Record System : Type := {
  s_queue : Queue;
  s_issued : gset string;
}.
Definition with_queue (s : System) (q : Queue) : System :=
  {| s_queue := q; s_issued := s_issued s |}.
Inductive step (s : System) : System -> Prop :=
  | step_enqueue item now : step s (with_queue s (enqueue item now (s_queue s)).2)
  | step_claim now lease :
      lease ∉ s_issued s -> lease <> EmptyString ->
      step s {| s_queue := (claim now lease (s_queue s)).2; s_issued := {[lease]} ∪ s_issued s |}
  | step_finish job succeeded : step s (with_queue s (finish_job job succeeded (s_queue s)).2)
  | step_cancel tenant id : step s (with_queue s (cancel tenant id (s_queue s)).2)
  | step_forget job : step s (with_queue s (forget job (s_queue s))).
Definition initial : System := {| s_queue := ∅; s_issued := ∅ |}.
Definition reachable (s : System) : Prop := rtc step initial s.

(** ** Counting rows *)
Definition weight (b : bool) : nat := if b then 1 else 0.
Lemma length_bfilter_perm {A} (p : A -> bool) l k :
  l ≡ₚ k -> length (List.filter p l) = length (List.filter p k).
Proof. induction 1; simpl; repeat case_match; simpl; lia. Qed.
Lemma count_insert p q id job :
  q !! id = None -> count p (<[id := job]> q) = weight (p job) + count p q.
Proof.
  intros Hn. unfold count, rows.
  rewrite (length_bfilter_perm p _ (job :: (map_to_list q).*2)).
  - simpl. by destruct (p job).
  - by rewrite (map_to_list_insert _ _ _ Hn).
Qed.
Lemma count_delete p q id job :
  q !! id = Some job -> count p q = weight (p job) + count p (delete id q).
Proof.
  intros Hj. rewrite <-(insert_delete_id q id job Hj) at 1. apply count_insert, lookup_delete_eq.
Qed.
Lemma count_update p q id old new :
  q !! id = Some old -> count p (<[id := new]> q) + weight (p old) = count p q + weight (p new).
Proof.
  intros Ho. rewrite (count_delete p q id old Ho), <-insert_delete_eq.
  rewrite (count_insert p (delete id q)) by apply lookup_delete_eq. lia.
Qed.
Lemma elem_of_rows p q job : job ∈ rows p q <-> (exists id, q !! id = Some job) /\ p job = true.
Proof.
  unfold rows. rewrite elem_of_bfilter, list_elem_of_fmap. split.
  - intros [([id j] & -> & Hin) Hp]. apply elem_of_map_to_list in Hin. eauto.
  - intros [[id Hj] Hp]. split; [|done]. exists (id, job). by rewrite elem_of_map_to_list.
Qed.
Record Submission : Type := {
  sb_grant : Grant;
  sb_template_id : string;
  sb_version : string;
  sb_document : Document;
}.
Record TemplateRef : Type := { ref_template_id : string; ref_version : string }.
Record CompileRequest : Type := {
  rq_idempotency_key : string;
  rq_document_json : string;
  rq_template : option TemplateRef;
}.
Record JobMessage : Type := { jm_job_id : string; jm_status : string; jm_failure_code : string }.
Definition projection (job : Job) : JobMessage :=
  {| jm_job_id := jb_id job; jm_status := jb_status job; jm_failure_code := jb_failure job |}.

(** Decoders of the derived formats, and the syntax of UUIDs. *)
Class CompilerExternals := {
  template_from_slice : string -> result Template;
  document_from_slice : string -> result Document;
  submission_from_slice : string -> result Submission;
  uuid_valid : string -> bool;
}.
Definition json_grant (g : Grant) : value :=
  JObject [("tenant", JString (gr_tenant g)); ("actor", JString (gr_actor g));
           ("generation", JString (gr_generation g)); ("project", json_option (gr_project g));
           ("temporary_session", json_option (gr_temporary_session g))].
Definition json_document (d : Document) : value :=
  JObject [("variables", JObject (btree_entries (dc_variables d))); ("source", json_option (dc_source d))].
Definition json_submission (s : Submission) : value :=
  JObject [("grant", json_grant (sb_grant s)); ("template_id", JString (sb_template_id s));
           ("version", JString (sb_version s)); ("document", json_document (sb_document s))].

Section compiler.
Context `{Externals} `{CompilerExternals}.

Definition resolve (capability : string) : prog Grant :=
  await (Authorize capability {| ar_action := Resolve; ar_template := None |}).
Definition authorize (capability : string) (grant : Grant) (action : Action) (policy : TemplatePolicy)
    : prog unit :=
  current ← await (Authorize capability {| ar_action := action; ar_template := Some policy |});
  check (bool_decide (current = grant)) "Delegation changed".

(** ** Templates *)
Definition structural (id : string) : TemplatePolicy :=
  {| tp_id := id; tp_scope := Tenant; tp_owner := EmptyString; tp_project := None; tp_plugin := None |}.
Definition template (capability : string) (grant : Grant) (id version : string) (action : Action)
    : prog Template :=
  key ← lift (template_key (gr_tenant grant) id version);
  authorize capability grant action (structural id) ;;
  deleted ← await (ObjectExists (deleted_key (gr_tenant grant) id));
  check (negb deleted) "Template unavailable" ;;
  bytes ← await (ObjectGet key (MAX_PROJECT_BYTES * 5));
  template ← lift (template_from_slice bytes);
  check (String.eqb (tm_id template) id && String.eqb (tm_version template) version)
    "Template identity mismatch" ;;
  template ← lift (seal template);
  check (String.eqb (tm_version template) version) "Template digest mismatch" ;;
  authorize capability grant action (policy_of template) ;;
  ok template.
Definition read_template (capability : string) (reference : TemplateRef) : prog Template :=
  grant ← resolve capability;
  template capability grant (ref_template_id reference) (ref_version reference) View.

Definition template_coordinates (prefix key : string) : option (string * string) :=
  (strip_prefix prefix key ≫= strip_suffix ".json") ≫= split_once "/".
Definition without_assets (t : Template) : Template := with_content t [] (tm_version t).
Fixpoint visible_templates (capability : string) (grant : Grant) (prefix : string) (keys : list string)
    : prog (list Template) :=
  match keys with
  | [] => ok []
  | key :: keys =>
      match template_coordinates prefix key with
      | None => visible_templates capability grant prefix keys
      | Some (id, version) =>
          found ← attempt (template capability grant id version View);
          rest ← visible_templates capability grant prefix keys;
          ok (match found with Some t => without_assets t :: rest | None => rest end)
      end
  end.
Definition list_templates (capability after : string) : prog (list Template * string) :=
  grant ← resolve capability;
  let prefix := root (gr_tenant grant) +:+ "/templates/" in
  start_after ← (if is_empty after then ok EmptyString else
    check (String.length after =? 96) "Invalid template cursor" ;;
    check (is_char_boundary 32 after) "Invalid template cursor" ;;
    lift (template_key (gr_tenant grant) (take_bytes 32 after) (skip 32 after)));
  '(keys, cursor) ← await (ObjectList prefix start_after);
  cursor ← (if is_empty cursor then ok EmptyString else
    '(id, version) ← require "Invalid catalog cursor" (template_coordinates prefix cursor);
    lift (validate_id id 32) ;;
    lift (validate_id version 64) ;;
    ok (id +:+ version));
  templates ← visible_templates capability grant prefix keys;
  ok (templates, cursor).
□ □ □ □ □ □ □
**TASK OBJECTIVE:** Your task is to restate, word for word, the line with "(template_coordinates prefix cursor);" and all lines after it, ending with the last line of the data.

**ANSWER TO THIS TASK:**
    '(id, version) ← require "Invalid catalog cursor" (template_coordinates prefix cursor);
    lift (validate_id id 32) ;;
    lift (validate_id version 64) ;;
    ok (id +:+ version));
  templates ← visible_templates capability grant prefix keys;
  ok (templates, cursor).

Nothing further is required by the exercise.